- What is expected
A single stretch of the material below is to be transcribed exactly, starting at the line with "#[local] Instance dw_p2p" and ending after the line with "dw_says 1 (MInv [InvBlock".
··· Records for the exercise
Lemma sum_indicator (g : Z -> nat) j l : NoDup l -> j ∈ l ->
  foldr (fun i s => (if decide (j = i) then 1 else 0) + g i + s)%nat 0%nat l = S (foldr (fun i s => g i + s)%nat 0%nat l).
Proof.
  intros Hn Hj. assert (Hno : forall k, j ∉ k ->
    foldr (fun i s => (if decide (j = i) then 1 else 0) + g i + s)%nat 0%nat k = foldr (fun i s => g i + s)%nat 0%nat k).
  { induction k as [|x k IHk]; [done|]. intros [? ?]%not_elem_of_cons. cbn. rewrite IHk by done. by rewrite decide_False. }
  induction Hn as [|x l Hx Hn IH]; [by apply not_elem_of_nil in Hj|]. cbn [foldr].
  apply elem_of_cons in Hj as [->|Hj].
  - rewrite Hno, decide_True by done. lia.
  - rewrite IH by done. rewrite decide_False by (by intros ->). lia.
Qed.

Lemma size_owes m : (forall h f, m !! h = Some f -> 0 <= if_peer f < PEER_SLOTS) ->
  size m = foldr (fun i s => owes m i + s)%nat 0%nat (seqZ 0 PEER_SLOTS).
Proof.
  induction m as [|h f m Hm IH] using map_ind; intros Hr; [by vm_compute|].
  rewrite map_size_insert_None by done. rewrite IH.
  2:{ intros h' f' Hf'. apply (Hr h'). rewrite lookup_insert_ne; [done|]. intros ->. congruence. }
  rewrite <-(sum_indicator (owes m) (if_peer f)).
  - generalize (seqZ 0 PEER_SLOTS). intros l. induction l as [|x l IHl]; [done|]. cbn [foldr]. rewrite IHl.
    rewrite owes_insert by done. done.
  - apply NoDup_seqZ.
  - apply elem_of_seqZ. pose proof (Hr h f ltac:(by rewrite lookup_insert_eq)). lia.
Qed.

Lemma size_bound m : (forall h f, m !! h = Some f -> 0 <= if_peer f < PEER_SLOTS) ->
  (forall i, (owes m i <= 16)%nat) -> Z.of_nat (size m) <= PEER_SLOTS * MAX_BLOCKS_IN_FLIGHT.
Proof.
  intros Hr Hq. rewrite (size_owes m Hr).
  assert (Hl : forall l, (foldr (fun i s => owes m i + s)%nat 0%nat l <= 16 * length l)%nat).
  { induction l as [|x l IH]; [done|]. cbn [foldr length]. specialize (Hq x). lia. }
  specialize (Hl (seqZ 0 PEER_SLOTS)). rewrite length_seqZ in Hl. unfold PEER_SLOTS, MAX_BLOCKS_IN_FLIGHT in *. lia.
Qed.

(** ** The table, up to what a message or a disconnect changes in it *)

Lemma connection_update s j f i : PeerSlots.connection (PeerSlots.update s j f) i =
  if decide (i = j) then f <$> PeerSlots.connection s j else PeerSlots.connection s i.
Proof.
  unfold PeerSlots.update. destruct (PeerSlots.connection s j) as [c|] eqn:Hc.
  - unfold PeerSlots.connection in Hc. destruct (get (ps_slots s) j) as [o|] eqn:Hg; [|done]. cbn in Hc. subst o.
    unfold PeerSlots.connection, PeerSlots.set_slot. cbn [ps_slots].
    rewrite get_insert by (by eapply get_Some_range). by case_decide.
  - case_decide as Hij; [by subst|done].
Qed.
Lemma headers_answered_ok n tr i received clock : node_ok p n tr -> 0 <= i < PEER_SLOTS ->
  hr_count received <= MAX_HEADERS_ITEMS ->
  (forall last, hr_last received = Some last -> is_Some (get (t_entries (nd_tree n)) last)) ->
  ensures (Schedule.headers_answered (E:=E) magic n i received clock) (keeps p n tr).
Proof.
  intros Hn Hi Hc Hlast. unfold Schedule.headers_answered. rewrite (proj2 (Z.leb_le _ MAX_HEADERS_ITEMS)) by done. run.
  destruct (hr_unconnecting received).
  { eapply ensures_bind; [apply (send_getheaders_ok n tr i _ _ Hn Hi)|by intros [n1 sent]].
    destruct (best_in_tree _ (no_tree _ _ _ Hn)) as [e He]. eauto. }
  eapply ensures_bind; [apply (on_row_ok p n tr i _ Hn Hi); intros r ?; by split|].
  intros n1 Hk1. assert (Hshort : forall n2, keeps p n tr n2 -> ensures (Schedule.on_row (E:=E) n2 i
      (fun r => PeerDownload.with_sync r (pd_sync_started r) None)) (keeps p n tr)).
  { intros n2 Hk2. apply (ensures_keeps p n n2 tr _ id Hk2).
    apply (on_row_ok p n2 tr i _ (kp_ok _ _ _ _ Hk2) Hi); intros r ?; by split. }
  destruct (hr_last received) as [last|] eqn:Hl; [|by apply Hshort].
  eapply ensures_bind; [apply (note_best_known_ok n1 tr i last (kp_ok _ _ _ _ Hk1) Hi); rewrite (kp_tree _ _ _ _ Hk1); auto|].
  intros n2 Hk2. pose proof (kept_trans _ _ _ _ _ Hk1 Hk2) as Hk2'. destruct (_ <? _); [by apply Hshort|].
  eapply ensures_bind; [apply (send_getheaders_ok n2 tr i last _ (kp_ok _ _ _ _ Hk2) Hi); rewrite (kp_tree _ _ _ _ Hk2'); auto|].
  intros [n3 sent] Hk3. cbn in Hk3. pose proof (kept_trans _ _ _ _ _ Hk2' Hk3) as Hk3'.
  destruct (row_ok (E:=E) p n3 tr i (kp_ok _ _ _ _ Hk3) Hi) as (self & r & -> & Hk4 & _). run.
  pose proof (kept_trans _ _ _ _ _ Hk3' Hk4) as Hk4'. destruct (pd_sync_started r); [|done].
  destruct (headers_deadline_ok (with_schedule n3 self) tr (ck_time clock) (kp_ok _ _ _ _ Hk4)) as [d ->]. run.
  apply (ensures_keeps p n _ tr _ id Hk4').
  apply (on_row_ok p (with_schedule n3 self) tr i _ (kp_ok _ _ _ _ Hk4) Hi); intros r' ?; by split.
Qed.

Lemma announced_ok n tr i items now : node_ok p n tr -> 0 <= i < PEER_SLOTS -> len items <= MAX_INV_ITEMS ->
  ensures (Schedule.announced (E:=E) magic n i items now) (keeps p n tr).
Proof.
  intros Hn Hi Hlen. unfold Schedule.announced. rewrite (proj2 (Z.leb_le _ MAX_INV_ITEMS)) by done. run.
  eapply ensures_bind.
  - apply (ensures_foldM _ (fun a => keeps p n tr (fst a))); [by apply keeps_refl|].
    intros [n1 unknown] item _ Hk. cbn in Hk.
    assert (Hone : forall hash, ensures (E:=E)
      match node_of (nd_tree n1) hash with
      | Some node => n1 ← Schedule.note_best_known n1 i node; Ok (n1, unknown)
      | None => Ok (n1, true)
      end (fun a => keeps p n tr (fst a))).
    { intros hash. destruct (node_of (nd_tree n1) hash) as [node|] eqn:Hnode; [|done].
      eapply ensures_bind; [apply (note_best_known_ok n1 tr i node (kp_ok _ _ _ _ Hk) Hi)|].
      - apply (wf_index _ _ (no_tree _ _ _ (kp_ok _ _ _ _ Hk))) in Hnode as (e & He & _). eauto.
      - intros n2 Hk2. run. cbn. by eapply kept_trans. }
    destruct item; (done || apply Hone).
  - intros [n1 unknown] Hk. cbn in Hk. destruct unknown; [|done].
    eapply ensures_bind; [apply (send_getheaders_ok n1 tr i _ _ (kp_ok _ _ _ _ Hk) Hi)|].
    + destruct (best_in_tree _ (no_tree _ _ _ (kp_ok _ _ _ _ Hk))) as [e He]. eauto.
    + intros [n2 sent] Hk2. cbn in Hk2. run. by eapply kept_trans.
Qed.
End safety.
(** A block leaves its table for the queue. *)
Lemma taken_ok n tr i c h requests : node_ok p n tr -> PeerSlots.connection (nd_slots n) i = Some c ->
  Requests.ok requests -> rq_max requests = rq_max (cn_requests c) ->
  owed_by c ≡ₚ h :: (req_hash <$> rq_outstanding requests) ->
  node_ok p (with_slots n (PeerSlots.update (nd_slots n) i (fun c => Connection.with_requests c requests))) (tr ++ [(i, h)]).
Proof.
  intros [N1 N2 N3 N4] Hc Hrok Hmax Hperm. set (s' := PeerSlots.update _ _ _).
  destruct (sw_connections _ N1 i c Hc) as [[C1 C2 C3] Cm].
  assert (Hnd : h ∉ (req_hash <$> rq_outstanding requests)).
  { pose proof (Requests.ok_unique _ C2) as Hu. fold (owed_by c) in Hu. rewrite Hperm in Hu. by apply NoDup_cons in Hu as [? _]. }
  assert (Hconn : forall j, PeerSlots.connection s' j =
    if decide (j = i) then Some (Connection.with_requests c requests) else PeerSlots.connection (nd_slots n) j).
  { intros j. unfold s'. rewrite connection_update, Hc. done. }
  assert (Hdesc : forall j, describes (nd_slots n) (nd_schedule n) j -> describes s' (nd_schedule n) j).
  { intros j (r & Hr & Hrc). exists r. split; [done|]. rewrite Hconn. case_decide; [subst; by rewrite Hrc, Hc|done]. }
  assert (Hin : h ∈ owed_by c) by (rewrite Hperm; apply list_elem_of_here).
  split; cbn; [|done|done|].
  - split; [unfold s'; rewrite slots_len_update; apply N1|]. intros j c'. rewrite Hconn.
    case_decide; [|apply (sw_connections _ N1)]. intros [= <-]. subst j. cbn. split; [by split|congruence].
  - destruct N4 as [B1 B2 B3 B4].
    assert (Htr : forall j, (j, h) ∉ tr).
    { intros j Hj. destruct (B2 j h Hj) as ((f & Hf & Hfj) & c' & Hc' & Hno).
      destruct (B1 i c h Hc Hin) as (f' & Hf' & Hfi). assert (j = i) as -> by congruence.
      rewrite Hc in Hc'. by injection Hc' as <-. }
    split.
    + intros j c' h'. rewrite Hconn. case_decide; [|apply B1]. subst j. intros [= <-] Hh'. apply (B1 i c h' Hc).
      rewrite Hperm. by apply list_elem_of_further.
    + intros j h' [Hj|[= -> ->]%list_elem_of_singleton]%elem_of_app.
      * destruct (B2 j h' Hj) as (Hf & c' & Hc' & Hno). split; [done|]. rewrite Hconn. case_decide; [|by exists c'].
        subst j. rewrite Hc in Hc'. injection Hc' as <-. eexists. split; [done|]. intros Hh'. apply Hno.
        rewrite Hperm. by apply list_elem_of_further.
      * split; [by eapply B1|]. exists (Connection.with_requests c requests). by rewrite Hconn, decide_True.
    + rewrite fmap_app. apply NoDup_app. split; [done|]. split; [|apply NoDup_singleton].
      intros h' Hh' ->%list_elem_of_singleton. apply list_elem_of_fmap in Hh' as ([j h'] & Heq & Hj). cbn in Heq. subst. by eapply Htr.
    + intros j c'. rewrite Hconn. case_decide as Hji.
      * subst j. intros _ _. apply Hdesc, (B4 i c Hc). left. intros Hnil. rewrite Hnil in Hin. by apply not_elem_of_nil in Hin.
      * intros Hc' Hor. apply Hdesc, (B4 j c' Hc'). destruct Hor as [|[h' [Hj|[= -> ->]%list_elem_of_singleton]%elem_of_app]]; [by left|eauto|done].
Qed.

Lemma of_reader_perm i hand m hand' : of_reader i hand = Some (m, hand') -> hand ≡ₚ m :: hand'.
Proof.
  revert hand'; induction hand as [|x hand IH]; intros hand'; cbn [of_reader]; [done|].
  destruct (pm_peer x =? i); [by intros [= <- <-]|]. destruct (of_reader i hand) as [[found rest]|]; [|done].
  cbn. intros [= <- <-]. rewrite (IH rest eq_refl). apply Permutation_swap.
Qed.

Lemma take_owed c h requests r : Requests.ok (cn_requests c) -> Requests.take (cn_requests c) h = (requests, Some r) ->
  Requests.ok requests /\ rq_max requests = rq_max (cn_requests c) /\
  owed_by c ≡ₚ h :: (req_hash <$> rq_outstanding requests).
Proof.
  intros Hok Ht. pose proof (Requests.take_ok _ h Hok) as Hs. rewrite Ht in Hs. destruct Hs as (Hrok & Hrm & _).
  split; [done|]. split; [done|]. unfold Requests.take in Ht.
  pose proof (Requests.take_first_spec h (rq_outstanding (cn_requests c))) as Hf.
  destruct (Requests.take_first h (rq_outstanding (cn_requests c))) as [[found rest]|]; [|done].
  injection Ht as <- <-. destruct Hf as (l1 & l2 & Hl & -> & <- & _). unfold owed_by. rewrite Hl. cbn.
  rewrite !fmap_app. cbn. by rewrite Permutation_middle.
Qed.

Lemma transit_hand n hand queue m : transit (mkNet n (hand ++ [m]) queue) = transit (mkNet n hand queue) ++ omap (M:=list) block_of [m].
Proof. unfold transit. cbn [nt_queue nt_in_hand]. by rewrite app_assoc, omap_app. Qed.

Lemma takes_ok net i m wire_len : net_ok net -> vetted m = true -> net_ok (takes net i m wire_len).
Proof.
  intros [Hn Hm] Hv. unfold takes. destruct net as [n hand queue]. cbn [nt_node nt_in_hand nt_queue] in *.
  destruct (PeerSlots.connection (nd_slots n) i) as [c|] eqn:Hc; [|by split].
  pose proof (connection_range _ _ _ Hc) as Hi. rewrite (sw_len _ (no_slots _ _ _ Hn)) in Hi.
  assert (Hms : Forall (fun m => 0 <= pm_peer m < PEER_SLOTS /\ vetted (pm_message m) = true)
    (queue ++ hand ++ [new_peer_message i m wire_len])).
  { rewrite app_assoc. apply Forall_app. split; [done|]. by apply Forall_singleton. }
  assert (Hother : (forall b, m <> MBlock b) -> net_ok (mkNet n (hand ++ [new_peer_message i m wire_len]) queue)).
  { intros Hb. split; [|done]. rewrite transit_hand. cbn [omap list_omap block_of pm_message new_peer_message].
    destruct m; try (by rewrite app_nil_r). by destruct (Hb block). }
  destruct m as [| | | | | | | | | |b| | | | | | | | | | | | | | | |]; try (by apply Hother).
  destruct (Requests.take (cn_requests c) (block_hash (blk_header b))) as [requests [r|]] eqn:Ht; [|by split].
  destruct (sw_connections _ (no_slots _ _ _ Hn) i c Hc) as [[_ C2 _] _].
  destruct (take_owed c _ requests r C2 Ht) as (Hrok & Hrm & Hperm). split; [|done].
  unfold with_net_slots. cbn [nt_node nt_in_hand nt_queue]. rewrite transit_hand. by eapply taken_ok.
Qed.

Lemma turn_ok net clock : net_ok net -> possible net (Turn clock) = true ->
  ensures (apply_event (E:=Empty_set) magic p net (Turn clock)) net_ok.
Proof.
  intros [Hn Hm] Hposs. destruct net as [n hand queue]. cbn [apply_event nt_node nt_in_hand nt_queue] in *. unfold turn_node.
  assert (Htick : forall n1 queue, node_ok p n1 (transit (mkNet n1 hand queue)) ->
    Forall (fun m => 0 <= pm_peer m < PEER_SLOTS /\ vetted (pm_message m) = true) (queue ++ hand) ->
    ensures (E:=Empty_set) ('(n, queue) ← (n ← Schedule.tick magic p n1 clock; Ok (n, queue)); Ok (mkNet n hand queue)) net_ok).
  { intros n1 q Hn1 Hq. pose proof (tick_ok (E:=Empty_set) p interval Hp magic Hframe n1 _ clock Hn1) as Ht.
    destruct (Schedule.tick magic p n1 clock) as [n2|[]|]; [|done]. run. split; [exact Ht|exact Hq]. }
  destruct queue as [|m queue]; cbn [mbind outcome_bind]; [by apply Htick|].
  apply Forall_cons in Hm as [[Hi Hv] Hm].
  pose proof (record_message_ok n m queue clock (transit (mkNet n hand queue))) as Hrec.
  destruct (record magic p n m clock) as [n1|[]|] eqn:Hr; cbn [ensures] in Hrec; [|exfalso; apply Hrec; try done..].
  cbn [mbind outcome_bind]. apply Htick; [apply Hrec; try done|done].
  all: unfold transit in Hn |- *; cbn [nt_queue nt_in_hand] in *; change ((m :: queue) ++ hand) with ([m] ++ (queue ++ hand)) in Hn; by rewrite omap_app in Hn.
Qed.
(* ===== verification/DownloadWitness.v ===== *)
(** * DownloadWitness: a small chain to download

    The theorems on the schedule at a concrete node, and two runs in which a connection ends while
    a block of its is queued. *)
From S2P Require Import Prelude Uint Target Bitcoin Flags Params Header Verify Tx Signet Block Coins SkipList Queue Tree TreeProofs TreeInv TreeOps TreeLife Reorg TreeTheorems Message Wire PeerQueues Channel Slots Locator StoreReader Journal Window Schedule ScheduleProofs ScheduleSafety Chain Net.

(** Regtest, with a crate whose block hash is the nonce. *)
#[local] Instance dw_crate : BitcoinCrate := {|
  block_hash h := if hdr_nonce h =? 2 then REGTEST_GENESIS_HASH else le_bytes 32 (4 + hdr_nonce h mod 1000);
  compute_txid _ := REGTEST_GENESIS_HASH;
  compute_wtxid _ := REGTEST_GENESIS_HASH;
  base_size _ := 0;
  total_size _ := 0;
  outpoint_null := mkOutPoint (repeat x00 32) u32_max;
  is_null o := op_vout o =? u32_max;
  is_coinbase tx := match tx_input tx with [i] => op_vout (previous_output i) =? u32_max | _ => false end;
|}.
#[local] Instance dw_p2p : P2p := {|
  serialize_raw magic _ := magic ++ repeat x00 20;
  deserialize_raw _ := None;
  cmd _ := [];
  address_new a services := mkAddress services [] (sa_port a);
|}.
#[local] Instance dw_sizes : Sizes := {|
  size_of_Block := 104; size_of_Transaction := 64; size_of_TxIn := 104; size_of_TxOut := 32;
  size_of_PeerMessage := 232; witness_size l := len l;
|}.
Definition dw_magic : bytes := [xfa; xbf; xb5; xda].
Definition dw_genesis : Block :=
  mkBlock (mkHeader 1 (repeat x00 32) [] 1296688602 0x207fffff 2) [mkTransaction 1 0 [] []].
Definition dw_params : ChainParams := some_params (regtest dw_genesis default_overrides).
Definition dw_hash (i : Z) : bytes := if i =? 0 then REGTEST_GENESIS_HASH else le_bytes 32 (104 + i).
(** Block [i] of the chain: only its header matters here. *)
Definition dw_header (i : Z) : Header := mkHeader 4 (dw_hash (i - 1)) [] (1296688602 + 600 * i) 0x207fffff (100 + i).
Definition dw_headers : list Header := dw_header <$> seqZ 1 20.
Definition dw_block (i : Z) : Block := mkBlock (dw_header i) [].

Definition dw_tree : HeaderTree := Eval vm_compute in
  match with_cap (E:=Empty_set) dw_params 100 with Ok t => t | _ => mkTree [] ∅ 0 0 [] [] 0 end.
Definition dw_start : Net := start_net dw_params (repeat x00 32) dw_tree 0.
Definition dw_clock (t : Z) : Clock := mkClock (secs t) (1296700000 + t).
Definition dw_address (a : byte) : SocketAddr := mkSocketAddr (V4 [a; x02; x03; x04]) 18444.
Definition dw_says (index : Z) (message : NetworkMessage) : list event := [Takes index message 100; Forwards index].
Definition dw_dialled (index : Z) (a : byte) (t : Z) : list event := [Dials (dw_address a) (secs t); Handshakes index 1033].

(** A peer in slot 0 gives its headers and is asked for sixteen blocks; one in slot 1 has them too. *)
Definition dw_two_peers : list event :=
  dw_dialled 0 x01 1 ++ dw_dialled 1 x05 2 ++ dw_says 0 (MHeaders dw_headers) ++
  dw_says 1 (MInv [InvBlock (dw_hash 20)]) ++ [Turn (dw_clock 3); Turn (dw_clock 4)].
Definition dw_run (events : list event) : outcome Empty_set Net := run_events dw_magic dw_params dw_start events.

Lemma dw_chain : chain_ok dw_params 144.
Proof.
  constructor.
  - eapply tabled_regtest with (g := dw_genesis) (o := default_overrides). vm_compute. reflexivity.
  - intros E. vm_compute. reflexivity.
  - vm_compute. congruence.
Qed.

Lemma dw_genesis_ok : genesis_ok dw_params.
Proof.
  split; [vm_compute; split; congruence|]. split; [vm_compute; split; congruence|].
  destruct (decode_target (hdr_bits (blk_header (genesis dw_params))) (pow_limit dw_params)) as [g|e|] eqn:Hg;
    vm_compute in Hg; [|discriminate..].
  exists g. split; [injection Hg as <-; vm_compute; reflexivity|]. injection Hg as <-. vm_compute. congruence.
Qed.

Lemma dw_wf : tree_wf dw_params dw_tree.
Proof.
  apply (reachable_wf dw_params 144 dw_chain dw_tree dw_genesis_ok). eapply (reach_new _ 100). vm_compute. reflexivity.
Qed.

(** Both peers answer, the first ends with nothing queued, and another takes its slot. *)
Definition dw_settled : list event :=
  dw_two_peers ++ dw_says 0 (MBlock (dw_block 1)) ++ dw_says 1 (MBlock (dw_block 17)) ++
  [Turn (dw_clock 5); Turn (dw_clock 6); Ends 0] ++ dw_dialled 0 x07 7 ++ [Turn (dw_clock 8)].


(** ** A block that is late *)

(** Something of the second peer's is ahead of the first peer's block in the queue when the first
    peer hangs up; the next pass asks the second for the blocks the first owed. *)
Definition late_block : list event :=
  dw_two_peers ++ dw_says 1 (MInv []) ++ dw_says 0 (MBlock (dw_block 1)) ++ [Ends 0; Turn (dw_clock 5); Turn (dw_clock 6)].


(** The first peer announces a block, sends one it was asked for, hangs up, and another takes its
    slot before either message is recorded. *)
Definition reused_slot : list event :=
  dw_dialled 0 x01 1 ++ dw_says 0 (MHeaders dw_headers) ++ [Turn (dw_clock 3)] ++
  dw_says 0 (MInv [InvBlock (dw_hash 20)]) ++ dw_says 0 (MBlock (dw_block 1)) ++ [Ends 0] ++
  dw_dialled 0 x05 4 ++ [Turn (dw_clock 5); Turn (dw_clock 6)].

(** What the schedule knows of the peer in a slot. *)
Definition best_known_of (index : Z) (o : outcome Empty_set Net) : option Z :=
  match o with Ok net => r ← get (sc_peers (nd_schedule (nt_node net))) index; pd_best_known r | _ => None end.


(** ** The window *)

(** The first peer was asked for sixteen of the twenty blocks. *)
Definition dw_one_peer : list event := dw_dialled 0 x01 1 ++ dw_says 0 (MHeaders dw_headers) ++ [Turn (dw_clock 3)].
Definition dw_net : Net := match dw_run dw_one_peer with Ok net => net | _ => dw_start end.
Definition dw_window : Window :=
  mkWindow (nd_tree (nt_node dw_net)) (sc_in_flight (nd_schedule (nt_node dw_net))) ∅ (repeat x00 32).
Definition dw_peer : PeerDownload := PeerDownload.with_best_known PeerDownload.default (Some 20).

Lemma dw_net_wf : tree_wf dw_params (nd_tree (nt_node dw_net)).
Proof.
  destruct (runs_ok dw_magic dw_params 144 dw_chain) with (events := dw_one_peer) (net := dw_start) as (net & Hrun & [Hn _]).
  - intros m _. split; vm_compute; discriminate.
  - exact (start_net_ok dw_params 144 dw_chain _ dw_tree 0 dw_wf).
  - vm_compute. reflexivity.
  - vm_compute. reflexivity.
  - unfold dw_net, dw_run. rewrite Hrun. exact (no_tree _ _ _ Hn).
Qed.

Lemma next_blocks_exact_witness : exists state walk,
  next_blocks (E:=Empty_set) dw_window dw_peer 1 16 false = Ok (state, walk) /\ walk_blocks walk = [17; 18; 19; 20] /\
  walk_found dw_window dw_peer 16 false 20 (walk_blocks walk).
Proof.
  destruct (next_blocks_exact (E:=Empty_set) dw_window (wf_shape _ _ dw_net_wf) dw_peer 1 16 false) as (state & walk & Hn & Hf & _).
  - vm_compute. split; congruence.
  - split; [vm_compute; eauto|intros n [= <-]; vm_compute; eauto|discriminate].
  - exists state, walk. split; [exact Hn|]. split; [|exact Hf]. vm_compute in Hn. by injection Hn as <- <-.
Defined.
······
- Answer section
#[local] Instance dw_p2p : P2p := {|
  serialize_raw magic _ := magic ++ repeat x00 20;
  deserialize_raw _ := None;
  cmd _ := [];
  address_new a services := mkAddress services [] (sa_port a);
|}.
#[local] Instance dw_sizes : Sizes := {|
  size_of_Block := 104; size_of_Transaction := 64; size_of_TxIn := 104; size_of_TxOut := 32;
  size_of_PeerMessage := 232; witness_size l := len l;
|}.
Definition dw_magic : bytes := [xfa; xbf; xb5; xda].
Definition dw_genesis : Block :=
  mkBlock (mkHeader 1 (repeat x00 32) [] 1296688602 0x207fffff 2) [mkTransaction 1 0 [] []].
Definition dw_params : ChainParams := some_params (regtest dw_genesis default_overrides).
Definition dw_hash (i : Z) : bytes := if i =? 0 then REGTEST_GENESIS_HASH else le_bytes 32 (104 + i).
(** Block [i] of the chain: only its header matters here. *)
Definition dw_header (i : Z) : Header := mkHeader 4 (dw_hash (i - 1)) [] (1296688602 + 600 * i) 0x207fffff (100 + i).
Definition dw_headers : list Header := dw_header <$> seqZ 1 20.
Definition dw_block (i : Z) : Block := mkBlock (dw_header i) [].

Definition dw_tree : HeaderTree := Eval vm_compute in
  match with_cap (E:=Empty_set) dw_params 100 with Ok t => t | _ => mkTree [] ∅ 0 0 [] [] 0 end.
Definition dw_start : Net := start_net dw_params (repeat x00 32) dw_tree 0.
Definition dw_clock (t : Z) : Clock := mkClock (secs t) (1296700000 + t).
Definition dw_address (a : byte) : SocketAddr := mkSocketAddr (V4 [a; x02; x03; x04]) 18444.
Definition dw_says (index : Z) (message : NetworkMessage) : list event := [Takes index message 100; Forwards index].
Definition dw_dialled (index : Z) (a : byte) (t : Z) : list event := [Dials (dw_address a) (secs t); Handshakes index 1033].

(** A peer in slot 0 gives its headers and is asked for sixteen blocks; one in slot 1 has them too. *)
Definition dw_two_peers : list event :=
  dw_dialled 0 x01 1 ++ dw_dialled 1 x05 2 ++ dw_says 0 (MHeaders dw_headers) ++
  dw_says 1 (MInv [InvBlock (dw_hash 20)]) ++ [Turn (dw_clock 3); Turn (dw_clock 4)].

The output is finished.